◆ **Exercise aim**
Scan the records for the word "Fixpoint". Copy each line that includes it.

[Information provided Boundary: Start]

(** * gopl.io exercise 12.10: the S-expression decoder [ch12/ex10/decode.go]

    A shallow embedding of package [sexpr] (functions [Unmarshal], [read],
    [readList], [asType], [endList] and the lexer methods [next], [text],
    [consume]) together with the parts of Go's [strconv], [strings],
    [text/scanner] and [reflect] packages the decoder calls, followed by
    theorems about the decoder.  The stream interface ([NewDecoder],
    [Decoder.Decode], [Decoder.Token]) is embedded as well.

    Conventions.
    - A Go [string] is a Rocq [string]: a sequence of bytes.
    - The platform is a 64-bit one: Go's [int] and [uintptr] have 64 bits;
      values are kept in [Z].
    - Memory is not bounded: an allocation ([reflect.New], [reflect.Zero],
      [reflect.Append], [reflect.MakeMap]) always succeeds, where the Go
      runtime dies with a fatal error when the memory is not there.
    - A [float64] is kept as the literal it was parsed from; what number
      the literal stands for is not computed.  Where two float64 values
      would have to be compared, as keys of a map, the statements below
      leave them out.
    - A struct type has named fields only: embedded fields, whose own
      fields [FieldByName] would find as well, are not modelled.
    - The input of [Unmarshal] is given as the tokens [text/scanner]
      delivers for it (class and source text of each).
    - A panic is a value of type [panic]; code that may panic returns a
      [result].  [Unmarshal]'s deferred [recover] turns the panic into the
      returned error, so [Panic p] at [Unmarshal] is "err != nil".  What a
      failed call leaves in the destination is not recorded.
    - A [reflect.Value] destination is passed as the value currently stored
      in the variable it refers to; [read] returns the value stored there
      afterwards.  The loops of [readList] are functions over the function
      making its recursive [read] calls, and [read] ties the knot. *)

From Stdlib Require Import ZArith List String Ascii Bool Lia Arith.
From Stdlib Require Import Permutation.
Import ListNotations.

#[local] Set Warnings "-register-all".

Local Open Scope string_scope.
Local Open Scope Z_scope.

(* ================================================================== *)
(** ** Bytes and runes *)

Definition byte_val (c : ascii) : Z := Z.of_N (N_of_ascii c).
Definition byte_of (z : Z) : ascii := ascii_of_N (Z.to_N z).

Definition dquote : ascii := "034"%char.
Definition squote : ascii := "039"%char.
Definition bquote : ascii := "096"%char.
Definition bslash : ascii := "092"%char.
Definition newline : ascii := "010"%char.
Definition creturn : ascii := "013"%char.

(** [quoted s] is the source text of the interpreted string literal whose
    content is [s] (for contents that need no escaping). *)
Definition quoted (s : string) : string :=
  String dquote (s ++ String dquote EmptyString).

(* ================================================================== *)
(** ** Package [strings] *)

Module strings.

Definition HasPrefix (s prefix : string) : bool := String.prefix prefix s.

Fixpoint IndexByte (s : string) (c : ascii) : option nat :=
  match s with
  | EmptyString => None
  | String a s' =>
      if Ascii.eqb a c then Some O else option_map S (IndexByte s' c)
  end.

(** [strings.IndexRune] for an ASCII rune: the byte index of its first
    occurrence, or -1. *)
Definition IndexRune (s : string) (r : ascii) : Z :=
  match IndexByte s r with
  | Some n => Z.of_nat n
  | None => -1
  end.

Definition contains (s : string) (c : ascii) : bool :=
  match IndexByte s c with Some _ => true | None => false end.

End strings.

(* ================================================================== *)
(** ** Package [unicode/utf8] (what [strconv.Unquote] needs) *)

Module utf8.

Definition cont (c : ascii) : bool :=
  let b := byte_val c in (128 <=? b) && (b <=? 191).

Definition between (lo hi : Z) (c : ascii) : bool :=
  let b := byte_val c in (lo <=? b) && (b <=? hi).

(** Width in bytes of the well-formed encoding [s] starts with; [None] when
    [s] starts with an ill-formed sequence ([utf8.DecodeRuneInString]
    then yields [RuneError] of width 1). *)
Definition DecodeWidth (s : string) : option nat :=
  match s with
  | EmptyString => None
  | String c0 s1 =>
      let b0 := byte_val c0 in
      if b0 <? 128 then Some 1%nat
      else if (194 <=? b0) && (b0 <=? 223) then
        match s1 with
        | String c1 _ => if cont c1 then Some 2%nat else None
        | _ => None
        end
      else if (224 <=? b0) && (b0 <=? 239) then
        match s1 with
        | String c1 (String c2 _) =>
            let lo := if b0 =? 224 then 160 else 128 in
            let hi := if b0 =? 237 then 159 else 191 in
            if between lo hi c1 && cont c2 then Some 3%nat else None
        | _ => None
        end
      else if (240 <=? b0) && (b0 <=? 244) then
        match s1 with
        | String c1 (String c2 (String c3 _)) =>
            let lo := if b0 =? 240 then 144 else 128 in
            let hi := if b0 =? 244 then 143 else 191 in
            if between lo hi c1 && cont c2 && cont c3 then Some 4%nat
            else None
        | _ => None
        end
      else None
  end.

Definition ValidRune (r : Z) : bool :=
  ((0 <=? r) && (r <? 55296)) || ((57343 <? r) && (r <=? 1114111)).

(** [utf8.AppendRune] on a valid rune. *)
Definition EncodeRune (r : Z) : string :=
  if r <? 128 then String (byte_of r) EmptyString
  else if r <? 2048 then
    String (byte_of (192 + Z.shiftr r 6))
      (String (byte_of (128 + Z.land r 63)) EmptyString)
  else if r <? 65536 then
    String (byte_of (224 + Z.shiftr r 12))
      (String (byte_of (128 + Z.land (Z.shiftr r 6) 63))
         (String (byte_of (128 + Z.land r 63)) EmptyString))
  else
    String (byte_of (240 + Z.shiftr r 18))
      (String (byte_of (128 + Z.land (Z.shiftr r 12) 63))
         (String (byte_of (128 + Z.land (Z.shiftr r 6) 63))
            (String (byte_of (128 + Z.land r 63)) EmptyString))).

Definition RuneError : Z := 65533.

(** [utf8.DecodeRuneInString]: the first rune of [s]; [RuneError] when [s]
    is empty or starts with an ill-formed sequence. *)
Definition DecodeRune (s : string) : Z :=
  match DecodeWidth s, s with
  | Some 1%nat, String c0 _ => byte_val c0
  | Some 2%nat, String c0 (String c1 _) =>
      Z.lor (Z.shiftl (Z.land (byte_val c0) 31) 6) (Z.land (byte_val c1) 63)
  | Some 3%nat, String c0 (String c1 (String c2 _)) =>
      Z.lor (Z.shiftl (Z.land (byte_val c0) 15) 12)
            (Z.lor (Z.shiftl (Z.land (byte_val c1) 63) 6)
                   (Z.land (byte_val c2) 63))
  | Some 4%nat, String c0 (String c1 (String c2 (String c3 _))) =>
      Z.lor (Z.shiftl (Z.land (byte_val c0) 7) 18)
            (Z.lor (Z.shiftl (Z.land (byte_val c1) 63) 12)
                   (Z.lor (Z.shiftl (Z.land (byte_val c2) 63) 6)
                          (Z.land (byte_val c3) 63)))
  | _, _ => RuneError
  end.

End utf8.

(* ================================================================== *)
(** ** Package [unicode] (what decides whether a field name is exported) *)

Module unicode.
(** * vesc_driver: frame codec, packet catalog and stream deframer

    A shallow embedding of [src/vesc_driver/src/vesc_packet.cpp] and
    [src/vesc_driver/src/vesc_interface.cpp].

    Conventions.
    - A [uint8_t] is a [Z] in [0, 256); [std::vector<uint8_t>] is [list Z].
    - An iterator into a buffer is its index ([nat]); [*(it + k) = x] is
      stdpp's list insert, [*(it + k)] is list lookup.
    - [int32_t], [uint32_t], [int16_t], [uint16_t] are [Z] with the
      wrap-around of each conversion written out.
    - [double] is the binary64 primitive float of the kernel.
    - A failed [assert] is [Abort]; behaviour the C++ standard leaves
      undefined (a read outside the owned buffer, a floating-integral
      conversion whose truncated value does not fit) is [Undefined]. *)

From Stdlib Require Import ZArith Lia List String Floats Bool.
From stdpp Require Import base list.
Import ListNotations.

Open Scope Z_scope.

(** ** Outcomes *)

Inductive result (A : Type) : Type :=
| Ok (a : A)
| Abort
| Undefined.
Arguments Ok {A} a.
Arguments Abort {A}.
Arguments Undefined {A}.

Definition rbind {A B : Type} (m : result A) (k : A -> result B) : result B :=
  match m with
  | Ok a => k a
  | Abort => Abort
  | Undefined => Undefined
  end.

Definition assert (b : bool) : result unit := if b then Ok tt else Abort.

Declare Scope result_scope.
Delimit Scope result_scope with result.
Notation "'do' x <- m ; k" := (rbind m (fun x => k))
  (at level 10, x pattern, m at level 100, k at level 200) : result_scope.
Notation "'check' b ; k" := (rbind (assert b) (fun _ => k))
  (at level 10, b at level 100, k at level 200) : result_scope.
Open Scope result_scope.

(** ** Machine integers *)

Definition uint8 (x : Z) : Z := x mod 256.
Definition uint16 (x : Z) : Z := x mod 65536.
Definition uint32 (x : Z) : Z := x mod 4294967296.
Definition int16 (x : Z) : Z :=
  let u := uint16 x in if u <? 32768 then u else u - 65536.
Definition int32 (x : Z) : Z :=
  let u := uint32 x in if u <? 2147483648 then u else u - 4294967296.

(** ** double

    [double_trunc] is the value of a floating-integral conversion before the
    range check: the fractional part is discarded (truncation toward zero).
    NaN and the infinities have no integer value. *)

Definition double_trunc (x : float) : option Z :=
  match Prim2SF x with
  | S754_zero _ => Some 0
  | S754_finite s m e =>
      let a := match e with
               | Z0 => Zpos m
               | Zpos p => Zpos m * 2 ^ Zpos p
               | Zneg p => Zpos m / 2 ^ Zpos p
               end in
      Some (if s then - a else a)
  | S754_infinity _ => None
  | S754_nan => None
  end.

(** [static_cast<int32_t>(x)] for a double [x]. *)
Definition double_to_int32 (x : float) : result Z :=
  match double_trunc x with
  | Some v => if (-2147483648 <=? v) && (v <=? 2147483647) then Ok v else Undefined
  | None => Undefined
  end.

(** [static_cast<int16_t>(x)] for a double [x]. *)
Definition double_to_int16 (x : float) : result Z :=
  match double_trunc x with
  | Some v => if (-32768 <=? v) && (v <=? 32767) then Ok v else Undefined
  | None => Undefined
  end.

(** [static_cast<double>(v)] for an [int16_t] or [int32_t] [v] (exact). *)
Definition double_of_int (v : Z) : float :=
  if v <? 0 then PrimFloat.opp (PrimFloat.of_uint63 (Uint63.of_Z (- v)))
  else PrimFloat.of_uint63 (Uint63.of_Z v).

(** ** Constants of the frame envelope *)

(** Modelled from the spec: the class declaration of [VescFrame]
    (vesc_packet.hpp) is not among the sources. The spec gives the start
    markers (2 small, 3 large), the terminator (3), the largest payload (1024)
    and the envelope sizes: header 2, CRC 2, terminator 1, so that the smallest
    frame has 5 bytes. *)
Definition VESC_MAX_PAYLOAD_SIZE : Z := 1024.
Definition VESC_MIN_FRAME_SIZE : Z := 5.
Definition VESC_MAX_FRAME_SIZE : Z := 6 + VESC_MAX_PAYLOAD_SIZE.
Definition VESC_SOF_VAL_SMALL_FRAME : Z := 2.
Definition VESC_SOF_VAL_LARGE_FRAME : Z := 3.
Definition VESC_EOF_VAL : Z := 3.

[Information provided Boundary: End]
[Information provided Boundary: Start]

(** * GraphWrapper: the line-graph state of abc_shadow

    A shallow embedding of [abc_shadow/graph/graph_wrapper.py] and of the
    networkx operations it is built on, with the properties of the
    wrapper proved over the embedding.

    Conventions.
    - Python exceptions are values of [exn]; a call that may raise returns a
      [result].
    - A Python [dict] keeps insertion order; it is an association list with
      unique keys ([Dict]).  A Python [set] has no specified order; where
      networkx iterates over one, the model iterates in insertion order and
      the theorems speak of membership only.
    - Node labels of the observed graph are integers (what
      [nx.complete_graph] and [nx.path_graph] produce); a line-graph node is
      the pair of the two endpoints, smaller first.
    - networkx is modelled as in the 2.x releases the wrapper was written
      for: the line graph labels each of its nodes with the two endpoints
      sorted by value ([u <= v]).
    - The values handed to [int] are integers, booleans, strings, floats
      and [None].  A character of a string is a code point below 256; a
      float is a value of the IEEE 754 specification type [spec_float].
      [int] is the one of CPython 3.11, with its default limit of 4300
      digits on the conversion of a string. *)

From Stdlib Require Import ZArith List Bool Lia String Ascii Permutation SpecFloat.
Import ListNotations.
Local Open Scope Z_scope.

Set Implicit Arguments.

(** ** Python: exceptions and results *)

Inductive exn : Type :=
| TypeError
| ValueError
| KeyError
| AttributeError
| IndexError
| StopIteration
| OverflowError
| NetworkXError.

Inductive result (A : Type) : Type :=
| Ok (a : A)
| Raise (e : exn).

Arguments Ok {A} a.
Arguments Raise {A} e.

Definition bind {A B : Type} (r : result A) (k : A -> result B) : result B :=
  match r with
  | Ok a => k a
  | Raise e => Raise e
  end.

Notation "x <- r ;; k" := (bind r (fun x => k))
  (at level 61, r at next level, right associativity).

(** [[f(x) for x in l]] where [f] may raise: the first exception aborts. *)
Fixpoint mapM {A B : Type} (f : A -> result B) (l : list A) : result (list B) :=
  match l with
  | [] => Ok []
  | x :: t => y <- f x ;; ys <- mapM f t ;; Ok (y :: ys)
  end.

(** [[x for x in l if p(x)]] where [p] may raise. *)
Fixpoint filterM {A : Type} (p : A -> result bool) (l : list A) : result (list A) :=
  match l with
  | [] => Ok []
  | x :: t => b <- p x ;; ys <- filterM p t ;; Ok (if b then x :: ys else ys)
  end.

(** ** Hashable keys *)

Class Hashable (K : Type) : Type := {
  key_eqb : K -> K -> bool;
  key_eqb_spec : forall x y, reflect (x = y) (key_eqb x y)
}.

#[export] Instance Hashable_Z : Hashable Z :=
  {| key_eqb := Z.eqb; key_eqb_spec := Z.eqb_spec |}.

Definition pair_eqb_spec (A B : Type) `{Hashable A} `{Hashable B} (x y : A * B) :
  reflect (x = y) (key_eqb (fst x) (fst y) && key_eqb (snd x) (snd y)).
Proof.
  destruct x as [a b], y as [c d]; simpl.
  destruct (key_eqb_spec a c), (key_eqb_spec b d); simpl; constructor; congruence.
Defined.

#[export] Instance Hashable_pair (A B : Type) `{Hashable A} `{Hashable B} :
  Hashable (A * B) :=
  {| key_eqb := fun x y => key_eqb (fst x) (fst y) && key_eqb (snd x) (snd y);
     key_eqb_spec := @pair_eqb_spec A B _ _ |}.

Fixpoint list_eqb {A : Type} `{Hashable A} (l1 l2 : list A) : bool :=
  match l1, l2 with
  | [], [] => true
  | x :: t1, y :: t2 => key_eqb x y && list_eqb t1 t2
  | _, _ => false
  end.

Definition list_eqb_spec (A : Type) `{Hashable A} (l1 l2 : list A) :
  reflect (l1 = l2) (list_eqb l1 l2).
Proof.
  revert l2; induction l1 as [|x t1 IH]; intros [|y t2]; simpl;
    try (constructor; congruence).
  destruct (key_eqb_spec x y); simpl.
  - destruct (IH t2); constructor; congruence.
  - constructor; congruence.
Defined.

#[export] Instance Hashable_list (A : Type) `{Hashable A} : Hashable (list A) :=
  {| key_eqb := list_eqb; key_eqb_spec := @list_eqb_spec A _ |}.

[Information provided Boundary: End]

◆ **Answer for the task**
Fixpoint IndexByte (s : string) (c : ascii) : option nat :=
Fixpoint mapM {A B : Type} (f : A -> result B) (l : list A) : result (list B) :=
Fixpoint filterM {A : Type} (p : A -> result bool) (l : list A) : result (list A) :=
Fixpoint list_eqb {A : Type} `{Hashable A} (l1 l2 : list A) : bool :=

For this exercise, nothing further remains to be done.